**Data listing**
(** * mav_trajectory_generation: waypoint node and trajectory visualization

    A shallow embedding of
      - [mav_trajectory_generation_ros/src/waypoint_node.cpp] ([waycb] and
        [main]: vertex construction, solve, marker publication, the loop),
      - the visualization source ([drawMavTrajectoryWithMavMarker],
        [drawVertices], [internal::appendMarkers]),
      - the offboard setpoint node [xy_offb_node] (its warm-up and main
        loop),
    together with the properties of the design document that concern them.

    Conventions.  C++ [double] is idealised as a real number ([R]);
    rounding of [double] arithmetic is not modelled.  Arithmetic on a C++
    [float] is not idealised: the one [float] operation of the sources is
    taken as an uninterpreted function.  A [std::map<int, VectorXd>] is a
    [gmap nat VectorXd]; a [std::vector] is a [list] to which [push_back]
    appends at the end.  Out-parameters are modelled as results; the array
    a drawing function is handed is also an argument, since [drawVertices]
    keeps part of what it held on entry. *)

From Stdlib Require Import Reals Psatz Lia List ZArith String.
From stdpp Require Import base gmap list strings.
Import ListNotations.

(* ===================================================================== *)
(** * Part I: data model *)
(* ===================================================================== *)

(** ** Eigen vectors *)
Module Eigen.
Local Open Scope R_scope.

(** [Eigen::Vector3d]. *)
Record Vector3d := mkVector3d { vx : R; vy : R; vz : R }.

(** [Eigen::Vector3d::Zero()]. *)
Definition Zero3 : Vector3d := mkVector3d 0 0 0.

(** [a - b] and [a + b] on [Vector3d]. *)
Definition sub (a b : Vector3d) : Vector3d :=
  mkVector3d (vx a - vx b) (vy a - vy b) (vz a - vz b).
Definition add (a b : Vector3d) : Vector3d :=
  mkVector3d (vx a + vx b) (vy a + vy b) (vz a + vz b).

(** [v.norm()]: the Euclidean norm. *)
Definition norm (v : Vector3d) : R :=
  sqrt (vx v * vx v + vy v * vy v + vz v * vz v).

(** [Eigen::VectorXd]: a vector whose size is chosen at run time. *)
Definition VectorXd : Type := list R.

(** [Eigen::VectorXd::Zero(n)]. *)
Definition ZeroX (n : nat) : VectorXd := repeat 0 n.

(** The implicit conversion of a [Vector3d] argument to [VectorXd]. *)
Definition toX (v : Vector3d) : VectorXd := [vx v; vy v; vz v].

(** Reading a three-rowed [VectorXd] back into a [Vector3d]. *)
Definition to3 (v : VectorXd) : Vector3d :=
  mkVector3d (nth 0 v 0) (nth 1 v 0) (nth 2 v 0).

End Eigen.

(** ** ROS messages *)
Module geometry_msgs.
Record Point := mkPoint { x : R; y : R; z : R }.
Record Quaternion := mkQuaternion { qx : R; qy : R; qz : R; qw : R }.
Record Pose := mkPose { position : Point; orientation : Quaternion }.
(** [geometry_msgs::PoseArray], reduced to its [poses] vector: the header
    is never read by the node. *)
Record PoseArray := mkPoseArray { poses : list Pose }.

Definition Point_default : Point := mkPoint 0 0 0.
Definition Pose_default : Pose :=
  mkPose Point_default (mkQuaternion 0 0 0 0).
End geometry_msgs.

**Work item**
Reproduce only the lines from the line containing "Record Pose := mkPose" to the last line of the material above, both of those lines included.

**Task output**
Record Pose := mkPose { position : Point; orientation : Quaternion }.
(** [geometry_msgs::PoseArray], reduced to its [poses] vector: the header
    is never read by the node. *)
Record PoseArray := mkPoseArray { poses : list Pose }.

Definition Point_default : Point := mkPoint 0 0 0.
Definition Pose_default : Pose :=
  mkPose Point_default (mkQuaternion 0 0 0 0).
End geometry_msgs.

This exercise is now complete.